Throughout history, revolutionary innovations ranging from agriculture to the internet have altered human being’s bodies. Gene-editing is one of these innovations, and it was crucially enabled by the 2012 discovery of CRISPR-Cas9, which precisely cuts DNA. Just as past developments did, gene-editing technology sparked a complex ethical debate regarding the morals of directly altering the very biological essence of humanity. I argue gene-editing is ethical because it can prevent debilitating genetic diseases and be regulated.

The paramount reason for adoption of gene-editing technology is its ability to cure rare genetic disorders such as immune deficiency, hemophilia, blindness, and leukemia. Considering such disorders or illnesses are either life-threatening or disabling, denying effective gene-editing treatment is unethical for patients. Prohibiting gene-editing would do more harm than good by depriving patients of a chance to live. Fearing preventable dangers, we should not take away their hope.


Many scientists noted the potential to cure diseases with known genetic sources and prevent inheritability. Yet, others have posited potential unforeseen impacts on patients and descendants. The hitherto mentioned concerns flared after He Jiankui, a Chinese researcher, edited two twin embryos to make them and their descendants HIV-immune. Given the lack of ethical boundaries and the inheritability of the alteration, massive controversy erupted from He’s research, and he was promptly arrested.


Thus, the international scientific community called for regulations. Such regulation is reasonable given that older technology, such as nuclear technology, are globally regulated. As soon as regulation was introduced in the 1950s, nuclear energy was effectively contained with few incidents to date. The only historical disaster was Chernobyl in 1986, but this is a case study of what occurs when regulated protocol is broken–further highlighting its need.

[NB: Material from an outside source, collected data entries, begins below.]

#[local] Existing Instances DelegatedGrant.grantRow DelegatedGrant.grantRow_laws.
#[local] Existing Instances DelegatedGrant.grantRegistry DelegatedGrant.grantRegistry_laws.
#[local] Existing Instances HumanApproval.eventRow HumanApproval.eventRow_laws.
#[local] Existing Instances HumanApproval.eventRegistry HumanApproval.eventRegistry_laws.
#[local] Existing Instance NonHuman.Store_RuntimeStore.

#[local] Arguments GetForTenant : simpl never.
#[local] Arguments RefreshShared : simpl never.

(** ** Reading a denied record *)

Section ledger.
Context {R Reason Extra Op : Type} `{Registry R Reason Extra Op}.
Context `{!AuthRowLaws R Reason Extra} `{!RegistryLaws R Reason Extra Op}.

(** A process that knows of the denial, or reads it from the authority. *)
Definition informed (b : backing) (k : string) (l : ledger R Reason Extra) (stored : option (document R)) : Prop :=
  safe b k l stored ∨ b = Updating ∧ diskRevoked k stored.

Lemma refresh_informed b k (l l' : ledger R Reason Extra) (ok : bool) stored :
  informed b k l stored → RefreshShared b l (if ok then Some stored else None) = (l', Ok tt) →
  denies (rows l') k.
Proof.
  intros [Hs|[-> Hd]] Hr.
  - by eapply refresh_safe in Hr as [_ ? _].
  - destruct ok; [by eapply refresh_denies in Hr as [_ ? _]|done].
Qed.

Lemma get_denied b (l : ledger R Reason Extra) (ok : bool) stored tenant id r :
  informed b (authKey tenant id) l stored →
  (GetForTenant b l (if ok then Some stored else None) tenant id).2 = Some r → rowRevoked r = true.
Proof.
  intros Hi. unfold GetForTenant. destruct (RefreshShared _ _ _) as [l' [[]|]] eqn:Hr; [|done]. cbn.
  destruct (validKey tenant id); [|done]. by apply (refresh_informed b _ l l' ok stored).
Qed.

In fact, the World Health Organization (WHO) has envisioned similar recommendations for the regulation of gene-editing stating precautions including condemning unregistered research, monitoring a genomic registry, reporting unsafe activity, and engaging in global dialogue. A safe path has already begun for gene-editing. In the future, the WHO will convene an expert committee to determine better monitoring and technologies of concern, discuss with multi-sector stakeholders to understand gene-editing’s repercussions beyond the medical field, and develop educational web-material. This comprehensive approach will maintain and improve ethicality.


Indeed, the ethical elephant in the room is unaffordable, unregulated healthcare. While making gene-editing an option is one part of the equation, accessibility to this option is equally as important. To truly promote ethics, the WHO must take steps in encouraging or mandating affordable healthcare to address the global accessibility crisis instead of barring gene-editing. Accountability agreements, similar to those for climate change or subsidies dedicated to promoting affordability–combined with strictly-regulated gene-editing–will eliminate ethical issues and create a safer future.


Overall, gene-editing can be ethical because it can be regulated and cures life-threatening and disabling conditions. It is on the WHO and fellow governmental bodies to address inaccessibility of treatments by establishing global affordable healthcare. We must welcome the next frontier in gene-editing as progress, not endangerment.